Despite the lawsuits and other problems, SMS continued to post profits throughout the late 1980s and to position itself for long-term growth. The company’s performance during the early 1990s, in fact, belied claims that it was headed for a fall. Shared Medical’s net income dropped to a several-year low of $22.6 million in 1990, but that figure rose to $25 million in 1991 as sales grew 9 percent to a record $438 million. SMS’s stock price also began to recover, reflecting increased confidence on the part of investors in the company’s potential. Sales surged again in 1992 before topping out in 1993 at more than $500 million. Earnings climbed back to a healthy $31 million.
The reasons for SMS’s comeback were both internal and external. In 1989 the company introduced its successful Invision system, its next-generation information system for users of IBM and DEC computers, which offered both in-house and remote computing capability. Within a few years of Invision’s introduction more than 80 new hospitals had signed up for the service and another 190 had upgraded from the Independence system. SMS and its Invision system benefitted during the early 1990s from an important industry trend: a return to remote data processing. After experimenting with on-site computing in the mid-1980s, healthcare organizations were coming to the realization that shared, off-site computing was generally more efficient. By 1993, in fact, about 80 percent of all hospitals were using shared systems, which meant more recurring revenues and greater profit opportunities for companies like SMS.
In addition to its success with Invision, SMS benefitted from gains in its professional services group and its international division, which posted a revenue increase of 40 percent in 1992, to $53 million. Furthermore, SMS was launching a number of new initiatives that were expected to generate substantial profits in the near future. For example, its strategic alliance program, launched in 1993, involved customers as investors in applications development. The program focused on hospital records automation, a growing market segment that SMS planned to lead by the mid-1990s. SMS was also making advancements in on-line medical record document imaging and diagnostic imaging products.
Besides improving its product and service offerings, SMS reorganized in an effort to eliminate underperforming operations and to improve overall profit margins.

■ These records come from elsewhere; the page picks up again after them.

Lemma dealloc_addrs_spec D oB oD (l : list Z) : forall G s, inv cfg G D None oB oD s -> NoDup l -> (forall x, x ∈ l -> x ∈ G) ->
  exists s', dealloc_addrs cfg (addr_of cfg <$> l) s = Ret s' /\ inv cfg (G ∖ list_to_set l) D None oB oD s' /\ frames_only s s'.
Proof.
  induction l as [|x l IH]; intros G s I Hn Hl; cbn [dealloc_addrs fmap list_fmap list_to_set].
  - exists s. split; [done|]. split; [|done]. by rewrite difference_empty_L.
  - apply NoDup_cons in Hn as [Hx Hn]. destruct (dealloc_idx G D oB oD s x I) as (s1 & -> & I1 & F1); [apply Hl; by left|]. rewrite bind_Ret.
    destruct (IH _ s1 I1 Hn) as (s2 & E2 & I2 & F2).
    + intros y Hy. apply elem_of_difference. split; [apply Hl; by right|]. by intros ->%elem_of_singleton.
    + exists s2. split; [done|]. split; [|by eapply frames_trans]. by rewrite <- difference_difference_l_L.
Qed.

Lemma frames_only_counts s s' x : frames_only s s' -> same_counts (read_header s x) (read_header s' x).
Proof. intros (_ & _ & Hh & _). unfold read_header. by rewrite Hh. Qed.

(** Frames go back to the allocator, or come from it: nothing else changes. *)
Lemma sys_frames G D oB oD S k G' s' : sys_ok cfg G D oB oD S k -> inv cfg G' D None oB oD s' -> frames_only (k_mem k) s' ->
  tables_held (set_map (frame_of cfg) G') S -> sys_ok cfg G' D oB oD S (with_mem k s').
Proof.
  intros K I F Ht. pose proof F as (_ & _ & _ & F4). eapply sys_mem_change; [done|done|done| |].
  - intros j e Hj. left. rewrite F4 in Hj. split; [done|]. by apply frames_only_counts.
  - intros j e Hj. left. by rewrite F4.
Qed.

(** ** The donation *)

Lemma snapshot_spec G D oB oD S k d jd ed : sys_ok cfg G D oB oD S k -> buddy_set k (d_header_kva d) jd ed -> forall n i, 0 <= i -> i + Z.of_nat n = e_count ed ->
  snapshot (k_mem k) (d_header_kva d) i n = Ret (addr_of cfg <$> drop (Z.to_nat i) (oB jd)).
Proof.
  intros K B. destruct (set_pages _ _ _ _ _ _ _ K _ _ _ B) as [_ Hl]. induction n as [|n IH]; intros i Hi E; cbn [snapshot].
  - rewrite drop_ge by lia. done.
  - rewrite (ps_page_buddy _ _ _ _ _ _ _ K _ _ _ _ B), bind_Ret, IH, bind_Ret by lia.
    destruct (lookup_lt_is_Some_2 (oB jd) (Z.to_nat i)) as [x Hx]; [lia|]. rewrite Hx. rewrite (drop_S _ x (Z.to_nat i) Hx).
    replace (Z.to_nat (i + 1)) with (Datatypes.S (Z.to_nat i)) by lia. done.
Qed.

Lemma own_nodup N bits G own i : Partition N bits G own -> NoDup (own i).
Proof. intros P. apply NoDup_alt. intros a b x Ha Hb. by apply (pt_inj _ _ _ _ P i a i b x). Qed.

Lemma into_consumed_spec G D oB oD S k d jd ed claimed_ws :
  sys_ok cfg G D oB oD S k -> buddy_set k (d_header_kva d) jd ed -> h_map_count (read_header (k_mem k) (d_header_kva d)) = 0 ->
  d_page_count d = e_count ed -> PROCESS_MIN_PAGES <= e_count ed <= PROCESS_MAX_PAGES -> 0 <= claimed_ws <= e_count ed - PROCESS_KERNEL_OBJ_PAGES ->
  exists k' D' oD', into_consumed cfg k d claimed_ws = Ret k' /\ k_pt k' = k_pt k /\ revoked S ed k k' /\
    table (k_mem k') = <[jd := None]> (table (k_mem k)) /\
    (forall x, x <> d_header_kva d -> read_header (k_mem k') x = read_header (k_mem k) x) /\
    sys_ok cfg (G ∪ list_to_set (take (Z.to_nat (PROCESS_KERNEL_OBJ_PAGES + claimed_ws)) (oB jd))) D' (set_own oB jd []) oD' S k'.
Proof.
  intros K B Hm Hc Hr Hcl. unfold into_consumed, sub_chk. unfold PROCESS_MIN_PAGES, PROCESS_MAX_PAGES, PROCESS_KERNEL_OBJ_PAGES, WORKSPACE_MIN_PAGES, WORKSPACE_MAX_PAGES, MAX_L3_TABLES in *.
  rewrite Hc, (proj2 (Z.leb_le 4 _)), bind_Ret by lia. rewrite (proj2 (Z.leb_le claimed_ws _)) by lia. cbn [assert]. rewrite bind_Ret.
  rewrite (proj2 (Z.leb_le _ 32)) by lia. cbn [assert]. rewrite bind_Ret, (snapshot_spec _ _ _ _ _ _ _ _ _ K B), bind_Ret by lia.
  set (n := Z.to_nat (4 + claimed_ws)). destruct B as [He Hk Ho]. rewrite <- Hk in *.
  pose proof (no_maps_unmapped _ _ _ _ _ _ _ _ K He Hm) as U. destruct (unmapped_fine k S ed U) as [V O].
  destruct (consume_apply_spec _ _ _ _ _ _ _ _ _ K He V O) as (k1 & E1 & R & Et & Eh & K1). rewrite E1, bind_Ret.
  assert (Ept : k_pt k1 = k_pt k).
  { unfold consume_pageset_apply in E1. destruct (revoke_apply k (e_header_kva ed)) as [[k2 st2]|] eqn:E2; [|done]. rewrite bind_Ret in E1.
    destruct (hp_release _ _ _); [|done]. rewrite bind_Ret in E1. injection E1 as <-. exact (revoke_unmapped _ _ k2 st2 E2 U). }
  pose proof (iv_B _ _ _ _ _ _ _ (ok_mem _ _ _ _ _ _ _ K)) as P. pose proof (own_nodup _ _ _ _ jd P) as ND.
  destruct (dealloc_addrs_spec _ _ _ (drop n (oB jd)) _ _ (ok_mem _ _ _ _ _ _ _ K1)) as (s & Es & I & F).
  { eapply sublist_NoDup; [exact ND|]. apply sublist_drop. }
  { intros x Hx. apply elem_of_union. right. apply elem_of_list_to_set. rewrite <- (take_drop n (oB jd)). apply elem_of_app. by right. }
  rewrite Es, bind_Ret. eexists _, _, _. split; [reflexivity|]. cbn [with_mem k_mem k_pt]. pose proof F as (_ & _ & F3 & F4).
  split; [done|]. split; [by destruct R|]. split; [by rewrite F4|]. split; [intros x Hx; rewrite <- Eh by done; unfold read_header; by rewrite F3|].
  assert (Eg : (G ∪ list_to_set (oB jd)) ∖ list_to_set (drop n (oB jd)) = G ∪ list_to_set (take n (oB jd))).
  { apply set_eq. intros x. rewrite elem_of_difference, !elem_of_union, !elem_of_list_to_set. rewrite <- (take_drop n (oB jd)) at 1. rewrite elem_of_app.
    rewrite <- (take_drop n (oB jd)) in ND. apply NoDup_app in ND as (_ & ND & _). split; [tauto|]. intros [Hx|Hx].
    - split; [tauto|]. intros Hd. apply (pt_not_G _ _ _ _ jd x P); [|done]. rewrite <- (take_drop n (oB jd)). apply elem_of_app. by right.
    - split; [tauto|by apply ND]. }
  rewrite Eg in I. eapply sys_frames; [exact K1|exact I|done|]. intros r a q Hra Hq. pose proof (ok_tables _ _ _ _ _ _ _ K r a q Hra Hq) as Ht.
  apply elem_of_map in Ht as (x & -> & Hx). apply elem_of_map_2, elem_of_union. by left.
Qed.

It closed its Canadian subsidiary in 1991, for example, as well as its physicians’ practice management business. Those and other actions helped SMS to boost sales a solid ten percent in 1994 to $550 million, about $35 million of which was netted as income. About 92 percent of that revenue was attributable to service and system fees, while only eight percent came from the sale of hardware. Also in 1994, SMS announced its intent to acquire GTE Health Systems from its parent, GTE Information Services. The acquisition would bring a popular healthcare information system— the MedSeries 4—to SMS, and add 300 accounts to its customer base, further cementing the company’s position as the leader in the healthcare information processing industry.